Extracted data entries
(** * VL53L1X time-of-flight sensor driver: shallow embedding and properties

    The driver (class [VL53L1X]) talks to the sensor over a byte-oriented
    addressed bus.  The embedding keeps the C++ code's own shape:

    - fixed-width unsigned integers are [Z] with the wrap-around written
      out ([u8], [u16], [u32], [u64]);
    - the object's member variables are the record [VL53L1X];
    - every member function is a computation in a small state-and-error
      monad [M]; the error outcome [Undefined] stands for C++ undefined
      behaviour (integer division by zero, a shift by 32 or more), and
      [OutOfFuel] for a polling loop that has not finished yet;
    - the bus is an explicit history of operations kept in the state, and
      the sensor at the other end is a [Device]: a function from that
      history to what the bus returns next. *)

From Stdlib Require Import ZArith List Bool Lia.
From Stdlib Require String.
Import ListNotations.
Import String.StringSyntax.
Delimit Scope string_scope with string.
Local Open Scope Z_scope.

(** ** Fixed-width unsigned arithmetic *)

Definition u8 (x : Z) : Z := x mod 2 ^ 8.
Definition u16 (x : Z) : Z := x mod 2 ^ 16.
Definition u32 (x : Z) : Z := x mod 2 ^ 32.
Definition u64 (x : Z) : Z := x mod 2 ^ 64.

EXERCISE REQUIREMENTS:
Write out again, exactly, the line containing "Import ListNotations." and every later line of the records. Omit the rest.

SOLUTION TO THIS EXERCISE:
Import ListNotations.
Import String.StringSyntax.
Delimit Scope string_scope with string.
Local Open Scope Z_scope.

(** ** Fixed-width unsigned arithmetic *)

Definition u8 (x : Z) : Z := x mod 2 ^ 8.
Definition u16 (x : Z) : Z := x mod 2 ^ 16.
Definition u32 (x : Z) : Z := x mod 2 ^ 32.
Definition u64 (x : Z) : Z := x mod 2 ^ 64.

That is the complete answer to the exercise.